PART 1

15.7K 108 12
                                    

 Merhaba,

Şu an gelecekten geçmişe mesaj atmış gibi hissediyorum ama işin aslı EVET BİR ANLAMDA GELECEKTEN GEÇMİŞE MESAJ ATIYORUM  :)

Siz şu an 1. bölümdeyken ve ben yakında Odojen'e gidiyorum :) Dolayısı ile hikaye ile ilgili size bir ipucu verme ihtiyacı duydum. Açıkçası okuduğunuz ilk bölümler biraz sıkıcı olacak. Ama 5. bölümden sonra hikayenin sizi daha çok saracağını umuyorum. Beni sardı. İpucum bu kadar.

Edit edilmemiş bir yazı ,dolayısı ile hatalar bulabilirsiniz. Şimdiden özür...:)

1.BÖLÜM : EMMA

Kafenin camından dışarıyı izliyordum. Sessizlik uzadıkça Jack'un söyleyecek bir şeyi kalmadığına ve yine görüşmeyi bitirmesi gerekenin ben olduğuma karar verdim. Jack'a dönerek ;

"O zaman bu benimle çalıştığın son gün oluyor herhalde."

Onu hiç görmediğim kadar rahat bir tavır içindeydi. Sanki üstünden büyük bir yük kalkmış ve hafiflemiş gibi.

"Evet Emma.

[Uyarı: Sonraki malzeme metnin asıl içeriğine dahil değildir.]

(** A registration names its socket and its upstream; the encoders' output is not
    looked at. *)
#[local] Instance register_from_value : FromValue ProxyRegisterParams := λ v,
  s ←? field_string v "socket_path"; u ←? field_string v "upstream_url"; Ok (mkProxyRegisterParams s u ∅).
#[local] Instance initialize_from_value : FromValue InitializeParams := λ _, Ok (mkInitializeParams "gateway").
#[local] Instance other_from_value {T} : FromValue T | 100 := λ _, Err "unused".
#[local] Instance any_to_value {T} : ToValue T | 100 := λ _, VNil.

Definition env : Env := mkEnv None None (Err "no spawn") [] (λ _ _, false) (Ok tt) (Ok tt) 8.

Definition asks (c : nat) (method : string) (params : Value) : list server_label :=
  [SArrive c (mp_map [("id", VInt 1); ("method", VStr method); ("params", params)]); STake c].

Definition register (c : nat) (path : string) : list server_label :=
  asks c "proxy/register" (mp_map [("socket_path", VStr path); ("upstream_url", VStr "http://gw:5501/p/tok")]).

Definition handshake (c : nat) : list server_label :=
  asks c "initialize" VNil ++ [SFinish c env] ++ asks c "initialized" VNil ++ [SFinish c env].
(** Three events, the second broadcast while the first is written. *)
Definition sample_forwarding : list forward_label :=
  [FBroadcast (output_event 1); FRecv; FBroadcast (output_event 2); FSend true; FRecv; FSend true].

Definition forwarded : Forwarder :=
  default forwarder_init
    (forward_run 256 sample_forwarding (subscribe (mkForwarder [output_event 0] Subscribing []))).

Lemma events_forwarded_in_order_witness :
  length (fw_sent forwarded) = 2 ∧
  fw_sent forwarded = event_frame <$> drop 1 (fw_log forwarded).
Proof.
  destruct (events_forwarded_in_order 256 sample_forwarding [output_event 0] forwarded) as [_ H];
    [vm_compute; reflexivity|].
  split; [vm_compute; reflexivity|].
  destruct H as (n & _ & H); [lia|vm_compute; reflexivity|]. apply H. vm_compute. reflexivity.
Defined.

(** Two connections, each with a proxy of its own. *)
Definition two_proxies : list server_label :=
  [SAccept (Ok (Ok tt)); SAccept (Ok (Ok tt))] ++ handshake 0 ++ register 0 "/run/a.sock"
  ++ [SFinish 0 env] ++ handshake 1 ++ register 1 "/run/b.sock" ++ [SFinish 1 env].

Definition state_after (ls : list server_label) : Server Files :=
  default (server_init ∅) (server_run ls (server_init ∅)).

Definition connection (c : nat) (sv : Server Files) : Loop (FS := Files) :=
  default (mkLoop (ExecServerHandler_new ∅) MsgpackChannel_new [] None []) (connections sv !! c).

Lemma listeners_have_one_owner_witness :
  accepting (manager (connection 1 (state_after two_proxies))) = {[1]} ∧
  ∃ path, instances (manager (connection 1 (state_after two_proxies))) !! path = Some 1.
Proof.
  destruct (listeners_have_one_owner two_proxies ∅ (state_after two_proxies)) as [H _];
    [vm_compute; reflexivity|].
  split; [vm_compute; reflexivity|].
  destruct (H 1 (connection 1 (state_after two_proxies)) 1) as [(path & Hp & _) _];
    [vm_compute; reflexivity|apply (bool_decide_unpack _); vm_compute; exact I|].
  exists path. exact Hp.
Defined.

(** Then the second connection fails to bind a third socket and the accept loop of
    the first one's proxy ends on an error. *)
Definition unbound : Env := mkEnv None None (Err "no spawn") [] (λ _ _, false) (Ok tt) (Err "in use") 8.

Definition with_failures : list server_label :=
  two_proxies ++ register 1 "/run/c.sock" ++ [SFinish 1 unbound; SProxyStops 0 0].


(** The gateway attaches again before the agent has noticed that the first
    connection is gone, and registers the same proxy. *)
Definition reattached : list server_label :=
  [SAccept (Ok (Ok tt))] ++ handshake 0 ++ register 0 "/run/a.sock" ++ [SFinish 0 env]
  ++ [SAccept (Ok (Ok tt))] ++ handshake 1 ++ register 1 "/run/a.sock".

Lemma departing_connection_unlinks_successor_witness :
  ∃ l2 i, connections (state_after (reattached ++ [SFinish 1 env; SEnd 0])) !! 1 = Some l2
    ∧ instances (manager l2) !! components "/run/a.sock" = Some i ∧ i ∈ accepting (manager l2)
    ∧ host_sockets (host (state_after (reattached ++ [SFinish 1 env; SEnd 0]))) !! components "/run/a.sock" = None.
Proof.
  set (lp2 := default (connection 1 (state_after reattached)) (loop_of 1 (state_after reattached))).
  apply (departing_connection_unlinks_successor reattached ∅ (state_after reattached) 0 1
    (connection 0 (state_after reattached)) lp2 env
    (default (mkRequest None "" VNil) (lp_busy lp2)) (mkProxyRegisterParams "/run/a.sock" "http://gw:5501/p/tok" ∅)
    (mkUpstreamInfo "gw" 5501 false "/p/tok") (state_after (reattached ++ [SFinish 1 env; SEnd 0])));
    [vm_compute; reflexivity|discriminate|vm_compute; reflexivity|vm_compute; by eexists
    |vm_compute; reflexivity..].
Defined.
End SampleServer.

Aynen öyle." Sandalyenin arkasına yaslanırken kollarını arkaya sarkıtıyordu.

"Ne kadar mutlu olduğunu bu kadar belli etmemelisin Jack...Üzülüyorum ama." yapmacıktan bir üzülme bakışı attıktan sonra Jack kahkaha atarak gülmeye başladı.

"Bu numaralarını yeni gelene saklamalısın Emmacım. Ama şunu belirtmeliyim, sıkı bir çocuğa benziyor. " dudaklarını büzüp birşey aklına gelmiş gibi kolundaki saate baktı.

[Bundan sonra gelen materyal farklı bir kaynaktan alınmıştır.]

(* ===== verification/EndToEnd.v ===== *)
(** The gateway and its agents put together: connections of [AgentConn] to servers
    of [AgentServer], as the agent links the registry and the sessions are written
    against.

    A call runs here without other calls in between: the request is drawn, written,
    taken by the agent's loop, handled, answered and received.  ([AgentConn] has the
    interleavings.) *)
From S2P Require Import Prelude Wire Methods GatewayWire AgentWire Process AgentProxy AgentFs.
From S2P Require Import AgentDispatch AgentServer Backend Registry.
From S2P Require AgentConn Proxy Session.

(** * What the registry does to its world *)

Section worlds.
Context {W : Type} {HB : ContainerBackend W} {HL : AgentLink W} (d : SpawnDefaults) (P : W → Prop).

(** Every call out of the gateway keeps [P]. *)
Record kept_by_calls : Prop := {
  kc_connect url name w : P w → P (link_connect url name w).1;
  kc_invoke n method params w : P w → P (link_invoke n method params w).1;
  kc_close n w : P w → P (link_close n w);
  kc_ensure spec w : P w → P (ensure spec w).1;
  kc_destroy name w : P w → P (destroy name w).1;
  kc_exists name w : P w → P (container_exists name w).1;
  kc_url name w : P w → P (container_url name w).1;
}.

Context (kept : kept_by_calls).

Lemma dial_kept id now h r : P (world r) → P (world (dial_and_register id now h r).1).
Proof.
  intros H. unfold dial_and_register. pose proof (kc_connect kept (ch_url h) ("nexal-gateway/" +:+ id) _ H) as H1.
  by destruct (link_connect _ _ (world r)) as [w [c|e]].
Qed.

Buradan kalkıp elçiliğe gideceğimizi biliyordum. Bu artık alışmış olduğum bir prosedürdü ve kafeye uğrayıp burada neden bana zaman kaybettirdiklerini düşünüyordum. Bu görüşme için işimden 2 saat önce çıkmak için izin almak zorunda kalmıştım.Bir saati de bu kafede harcanmıştı.

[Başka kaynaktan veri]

Lemma run_len_not (c : ascii) (a s : str) :
  c ∉ a -> run_len (NotCh c) (a ++ c :: s) = length a.
Proof.
  intros Ha. induction a as [|d a IH]; cbn [app run_len accepts length].
  - by rewrite Ascii.eqb_refl.
  - apply not_elem_of_cons in Ha as [Hd Ha].
    destruct (Ascii.eqb_spec d c); [congruence|]. cbn [negb]. by rewrite IH.
Qed.


Lemma scan_image_bos (limit : option nat) (bos : bool) (s : str) :
  scan re_image limit bos 0 s = scan re_image limit false 0 s.
Proof. by rewrite !scan_zero, !try_match_image. Qed.

Lemma scan_image_miss (limit : option nat) (bos : bool) (c : ascii) (s : str) :
  image_at (c :: s) = None ->
  scan re_image limit bos 0 (c :: s) = Text c :: scan re_image limit false 0 s.
Proof.
  intros H. apply scan_miss. by rewrite try_match_image, H.
Qed.

(** Where there is no [!], nothing matches. *)
Lemma scan_image_texts (limit : option nat) (bos : bool) (l rest : str) :
  bang ∉ l ->
  scan re_image limit bos 0 (l ++ rest)
  = map Text l ++ scan re_image limit false 0 rest.
Proof.
  revert bos. induction l as [|c l IH]; intros bos Hl.
  - apply scan_image_bos.
  - apply not_elem_of_cons in Hl as [Hc Hl]. cbn [app map].
    rewrite scan_image_miss by (by apply image_at_other). f_equal.
    by apply IH.
Qed.

(** Texts are copied; the state is not looked at. *)
Lemma sub_pieces_texts {S : Type} (repl : rmatch -> M S str) (l : str)
    (ps : list piece) (st : S) :
  sub_pieces repl (map Text l ++ ps) st =
  match sub_pieces repl ps st with
  | (Ok outs, st') => (Ok (map (fun c => [c]) l ++ outs), st')
  | (Raise e, st') => (Raise e, st')
  end.
Proof.
  induction l as [|c l IH]; cbn [map app sub_pieces].
  - by destruct (sub_pieces repl ps st) as [[outs|e] st'].
  - unfold bind at 1. rewrite IH.
    by destruct (sub_pieces repl ps st) as [[outs|e] st'].
Qed.

Lemma concat_singletons (l : str) : concat (map (fun c => [c]) l) = l.
Proof. induction l as [|c l IH]; [done|]. cbn. by rewrite IH. Qed.



(** ** The names of [UniqueSlugify] *)

Lemma decimal_inj (j k : nat) : decimal j = decimal k -> j = k.
Proof.
  unfold decimal, txt. intros H.
  apply (f_equal string_of_list_ascii) in H.
  rewrite !string_of_list_ascii_of_string in H.
  apply (f_equal NilEmpty.uint_of_string) in H.
  rewrite !NilEmpty.usu in H.
  injection H as H.
  apply (f_equal Nat.of_uint) in H.
  now rewrite !DecimalNat.Unsigned.of_to in H.
Qed.

Lemma candidate_inj (text : str) (j k : nat) :
  candidate text j = candidate text k -> j = k.
Proof.
  destruct j as [|j], k as [|k]; cbn [candidate]; intros H.
  - reflexivity.
  - apply (f_equal length) in H. rewrite length_app in H. cbn in H. lia.
  - apply (f_equal length) in H. rewrite length_app in H. cbn in H. lia.
  - apply app_inv_head in H. injection H as H. now apply decimal_inj.
Qed.

Lemma first_free_fresh_from (uids : list str) (text : str) (fuel count : nat) :
  (forall j, j < count -> candidate text j ∈ uids) ->
  length uids <= count + fuel ->
  first_free uids text count fuel ∉ uids.
Proof.
  revert count. induction fuel as [|fuel IH]; intros count Hin Hlen; cbn [first_free].
  - intros Hc.
    assert (Hsub : candidate text <$> seq 0 (S count) ⊆+ uids).
    { apply NoDup_submseteq.
      - apply NoDup_fmap_2_strong; [|apply NoDup_seq].
        intros x y _ _. apply candidate_inj.
      - intros x Hx. apply list_elem_of_fmap in Hx as (j & -> & Hj).
        apply elem_of_seq in Hj.
        destruct (decide (j = count)) as [->|]; [exact Hc|apply Hin; lia]. }
    apply submseteq_length in Hsub.
    rewrite length_fmap, length_seq in Hsub. lia.
  - case_bool_decide as Hc; [|exact Hc].
    apply IH; [|lia].
    intros j Hj. destruct (decide (j = count)) as [->|]; [exact Hc|apply Hin; lia].
Qed.

(** The loop of [UniqueSlugify] ends within [len(uids)] rounds on a
    name that is not in [uids]. *)
Lemma first_free_fresh (uids : list str) (text : str) :
  first_free uids text 0 (length uids) ∉ uids.
Proof. apply first_free_fresh_from; [intros j Hj; lia|lia]. Qed.

(** More rounds change nothing: the loop had ended. *)
Lemma first_free_fuel (uids : list str) (text : str) (fuel count : nat) :
  first_free uids text count fuel ∉ uids ->
  forall fuel', fuel <= fuel' -> first_free uids text count fuel' = first_free uids text count fuel.
Proof.
  revert count. induction fuel as [|fuel IH]; intros count H fuel' Hle; cbn [first_free] in *.
  - destruct fuel'; cbn [first_free]; [reflexivity|].
    now rewrite bool_decide_eq_false_2.
  - destruct fuel' as [|fuel']; [lia|]. cbn [first_free].
    case_bool_decide; [|reflexivity]. apply IH; [exact H|lia].
Qed.

Lemma slugify_fresh (E : env) (text : str) (uids uids' : list str) (w w' : world) (r : result str) :
  slugify E text (uids, w) = (r, (uids', w')) ->
  exists name, r = Ok name /\ (name ∉ uids) /\ uids' = uids ++ [name] /\ w' = w.
Proof.
  unfold slugify. intros H. injection H as <- <- <-.
  eexists. split; [reflexivity|]. split; [apply first_free_fresh|]. split; reflexivity.
Qed.

(** ** One image reference *)

Section Reference.
Variable E : env.
Variables (to : str) (m : rmatch) (uids : list str) (w : world).

Lemma repl_unresolved :
  resolve (mgroup m 2) = None ->
  repl_and_download_image E to m (uids, w)
  = (Raise (AttributeError "module 'click' has no attribute 'echos'"),
     (uids, w)).
Proof.
  unfold resolve, repl_and_download_image. intros H.
  destruct (negb (startswith (txt "http://") (mgroup m 2))
            && negb (startswith (txt "https://") (mgroup m 2))); [|done].
  by destruct (startswith (txt "/") (mgroup m 2)).
Qed.

Lemma repl_resolved (url : str) :
  resolve (mgroup m 2) = Some url ->
  repl_and_download_image E to m (uids, w) =
  match requests_get E url with
  | NoReply => (Raise (RequestException url), (uids, after_request w m url))
  | Reply false _ => (Ok (whole m), (uids, after_refusal w m url))
  | Reply true image =>
      match downloaded_images w !! sha256_hexdigest E image with
      | Some image_filename =>
          (Ok (image_markup (mgroup m 1) image_filename),
           (uids, after_request w m url))
      | None =>
          let image_filename := new_filename E uids m url in
          (Ok (image_markup (mgroup m 1) image_filename),
           (uids ++ [first_free uids (slugify_text E (mgroup m 1)) 0
                       (length uids)],
            World (<[sha256_hexdigest E image := image_filename]>
                     (downloaded_images w))
              (files w ++ [Written to image_filename image])
              (console w ++ [announce m url])
              (requested w ++ [url])))
      end
  end.
Proof.
  unfold resolve, repl_and_download_image. intros H.
  assert ((if negb (startswith (txt "http://") (mgroup m 2))
              && negb (startswith (txt "https://") (mgroup m 2))
           then
             if startswith (txt "/") (mgroup m 2)
             then ret (txt "https://zestedesavoir.com" ++ mgroup m 2)
             else (click_echos ;; ret (mgroup m 2))
           else ret (mgroup m 2)) = (ret url : M call_state str)) as ->.
  { destruct (negb (startswith (txt "http://") (mgroup m 2))
              && negb (startswith (txt "https://") (mgroup m 2))).
    - destruct (startswith (txt "/") (mgroup m 2)); [|done]. by injection H as <-.
    - by injection H as <-. }
  unfold bind, ret, click_echo, get, read_downloaded_images.
  cbn [fst snd negb downloaded_images files console requested].
  destruct (requests_get E url) as [[|] image|];
    cbn [fst snd negb downloaded_images files console requested];
    [|reflexivity..].
  destruct (downloaded_images w !! sha256_hexdigest E image); reflexivity.
Qed.

End Reference.

Section Run.
Variable E : env.
Variable to : str.

Lemma grows_refl (w : world) : grows w w.
Proof. by intros h f. Qed.

Lemma grows_trans (w1 w2 w3 : world) : grows w1 w2 -> grows w2 w3 -> grows w1 w3.
Proof. intros H1 H2 h f Hf. by apply H2, H1. Qed.



Lemma count_hash_app (h : str) (fs : list written) (x : written) :
  count_hash E h (fs ++ [x])
  = count_hash E h fs
    + (if decide (sha256_hexdigest E (w_bytes x) = h) then 1 else 0).
Proof.
  unfold count_hash. rewrite filter_app, length_app. f_equal.
  rewrite filter_cons, filter_nil.
  by destruct (decide (sha256_hexdigest E (w_bytes x) = h)).
Qed.

(** One reference: the dictionary grows, keeps counting the files, and
    the text written is the one for the image fetched. *)
Lemma repl_step (m : rmatch) (uids uids' : list str) (w w' : world)
    (r : result str) :
  repl_and_download_image E to m (uids, w) = (r, (uids', w')) ->
  grows w w'
  /\ (registry_counts E w -> registry_counts E w')
  /\ (forall out, r = Ok out -> served E w' m out).
Proof.
  intros Hrun. destruct (resolve (mgroup m 2)) as [url|] eqn:Hres.
  2:{ rewrite repl_unresolved in Hrun by done. injection Hrun as <- <- <-.
      split; [apply grows_refl|]. split; [done|]. by intros out. }
  rewrite (repl_resolved E to m uids w url Hres) in Hrun.
  destruct (requests_get E url) as [[|] image|] eqn:Hget.
  - destruct (downloaded_images w !! sha256_hexdigest E image) as [f|] eqn:Hreg.
    + injection Hrun as <- <- <-.
      split; [by intros h f'|]. split; [done|].
      intros out [= <-] url' image' Hu Hr.
      rewrite Hres in Hu. injection Hu as <-. rewrite Hget in Hr.
      injection Hr as <-. by exists f.
    + cbv zeta in Hrun. injection Hrun as <- <- <-.
      split; [|split].
      * intros h f Hf. cbn [downloaded_images].
        rewrite lookup_insert_ne; [done|]. intros <-. congruence.
      * intros Hinv h. cbn [files downloaded_images].
        rewrite count_hash_app. cbn [w_bytes]. rewrite (Hinv h).
        destruct (decide (sha256_hexdigest E image = h)) as [<-|Hne].
        -- by rewrite Hreg, lookup_insert_eq.
        -- rewrite lookup_insert_ne by done.
           destruct (downloaded_images w !! h); lia.
      * intros out [= <-] url' image' Hu Hr.
        rewrite Hres in Hu. injection Hu as <-. rewrite Hget in Hr.
        injection Hr as <-. eexists. split; [|done].
        cbn [downloaded_images]. apply lookup_insert_eq.
  - injection Hrun as <- <- <-.
    split; [by intros h f'|]. split; [done|].
    intros out _ url' image' Hu Hr. rewrite Hres in Hu. injection Hu as <-.
    congruence.
  - injection Hrun as <- <- <-.
    split; [by intros h f'|]. split; [done|]. by intros out.
Qed.




End Run.

(** ** Runs that end without an exception *)




(** ** What a run does with image references *)

(** C2. A reference whose URL is neither absolute nor rooted: the call
    ends with the [AttributeError] of [click.echos]; nothing is printed,
    requested or written, and no text is returned. *)
Theorem unresolved_reference_raises (E : env) (to : str) (w : world) :
  resolve (txt "img.png") = None
  /\ download_and_replace_markdown_images E (txt "![a](img.png)") to w
     = (Raise (AttributeError "module 'click' has no attribute 'echos'"), w)
  /\ download_and_replace_markdown_images E
       (txt "![a](img.png) ![b](https://zestedesavoir.com/b.png)") to w
     = (Raise (AttributeError "module 'click' has no attribute 'echos'"), w).
Proof. split; [done|]. split; reflexivity. Qed.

"Yeni gardiyanımla tanıştın yani."

"Evet. Şimdi sen de tanışacaksın. Kalkalım mı?" benim onayımı beklemeden garsondan hesabı istedi ve cep telefonundan -tahminimce- elçiliği aradı.

"Selam Richard. Emma ile yarım saate geliyoruz biz."

Elçilik Odojen'in Odojen dışındaki üç temsilciliğinden biri idi. Odojen yani benim memleketim Kuzey kutbuna yakın Arktik okyanusunun bir yerlerinde bir adalar ülkesi. Hiç gitmediğim için tam olarak yerini bilmiyordum. Şu ana kadar keşfedilmemiş -ki buna pek ithimal vermiyordum -büyük ihtimalle keşfedilmesi ve bilinmesi engellenmiş bir yerdi. Dünyadaki diğer insanlara oranla sıradışı güçlere sahip insanların bulunduğu bir yer. Aslında Odojenin kendisi sıradışıydı. Buzulların ortasında olmasına rağmen hayvanların bulunduğu, bitkilerin yetişebildiği , bu hali ile kendi içinde farklı fiziksel yasaları olabilen bir yerdi. Dediğim gibi Google'da araştırınca hiçbirşey çıkmadığı için Richard amcanın verdiği bilgilerle nereden geldiğimi kafamda canlandırmaya çalışıyordum.

Garson hesabı getirdiğinde Odojen ile ilgili hayali tasvirlerimden uyandım. Adam masa başında beklerken Jack nakit olarak ödedi ve bana yolu gösterdi. Çantamı kapıp önüne düştüm. Kafenin yanındaki park alanında arabasına bindi. Çalıştırırken bana döndü.

"Adı Wesdat" .Yolu takip ederken konuşmaya devam etti. "27 yaşında ve gayet hoş bir tipi var." Yüzümdeki ifadeyi görmek için olduğunu düşündüğüm bir bakış attı.

" Erkeklerden hoşlandığını bilmiyordum Jack." Bakışını görmüş olmama rağmen gözlerimi önümüzde uzayan yola çevirerek cevap verdim. Bu cevabın onu daha kışkırtacağını bilecek kadar iyi tanıyordum onu , ama laf ağzımdan çıkmıştı bir kere.